Camille Imart (born 11 January 1995 in Castres) is a French international rugby union player. She plays Fly Half for Stade Toulousain and the France national  team.

She competed at the 2016 Women's Six Nations Championship, 2019 Women's Rugby Super Series, 2020 Women's Six Nations Championship, and 2021 Women's Six Nations Championship.

Career 
Her grandfather, Claude, played in Castres before participating in the creation of Soual Olympique. Her father, Yannick, also played for Castres and Soual. She started rugby at the age of 9 with the boys of Sor-Agout XV, a club born from the merger of Soual Olympique and Rugby Club Saïx-Longuegineste. In 2008, she joined the of the Jolimont1 high school. She then joined Saint-Orens women's rugby.

In 2015, she left this club, which became Blagnac Saint-Orens women's rugby, to join the neighboring club Stade toulousain women's rugby.

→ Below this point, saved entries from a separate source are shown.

(* ===== verification/DocumentFiles.v ===== *)
(** * Files made of a document ([apps/forge/src/studio/documentFiles.ts])

    The name a file is saved under, the portable HTML copy and the Word copy of
    a document.  A document is the tree the browser has for its sanitized HTML,
    an element with the properties the code reads; the Word file is the tree of
    objects handed to the docx library.  [decodes] says whether [atob] accepts a
    text, [css] is the style sheet of the editor.  Numbers of a colour are taken
    as exact, as they are up to 2^53. *)

From Stdlib Require Import QArith.
From S2P Require Import Prelude JsString JsNumber JsValue.
From S2P Require PaperExport.
From S2P Require DocumentEditor.
Local Open Scope Z_scope.

(** ** Names *)

Definition forbidden (c : N) : bool := one_of [60; 62; 58; 34; 47; 92; 124; 63; 42]%N c || (c <? 32)%N.
(** [link.download] *)
Definition download_name (name : jstr) : jstr := take 160 (replace_chars forbidden (fun _ => js "_") name).
Definition or_document (title : jstr) : jstr := or_str title (js "Document").

(** ** Settings *)

Record PageSettings := mkPageSettings {
  paper : jstr; landscape : bool; margin : jsnum; spacing : jstr; page_header : jstr; page_footer : jstr
}.
Definition page_settings (s : jsval) : PageSettings :=
  mkPageSettings (to_string (get (js "paper") s)) (truthy_val (get (js "landscape") s)) (to_number (get (js "margin") s))
    (to_string (get (js "spacing") s)) (to_string (get (js "header") s)) (to_string (get (js "footer") s)).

She had her first cap for the French women's rugby union team against Italy on the first day of the 2016 Women's Six Nations Tournament. As a substitute, she entered the game in the 66th minute.

On 13 May 2018, she played in the French championship final, starting at the opening, with Stade Toulouse against Montpellier. The Toulousains lost 15 to 12 at the Stade Albert-Domec in Carcassonne.

She returned to the French team on 2 February 2019, starting at the opening against Wales, on the first day of the 2019 Women's Six Nations Tournament.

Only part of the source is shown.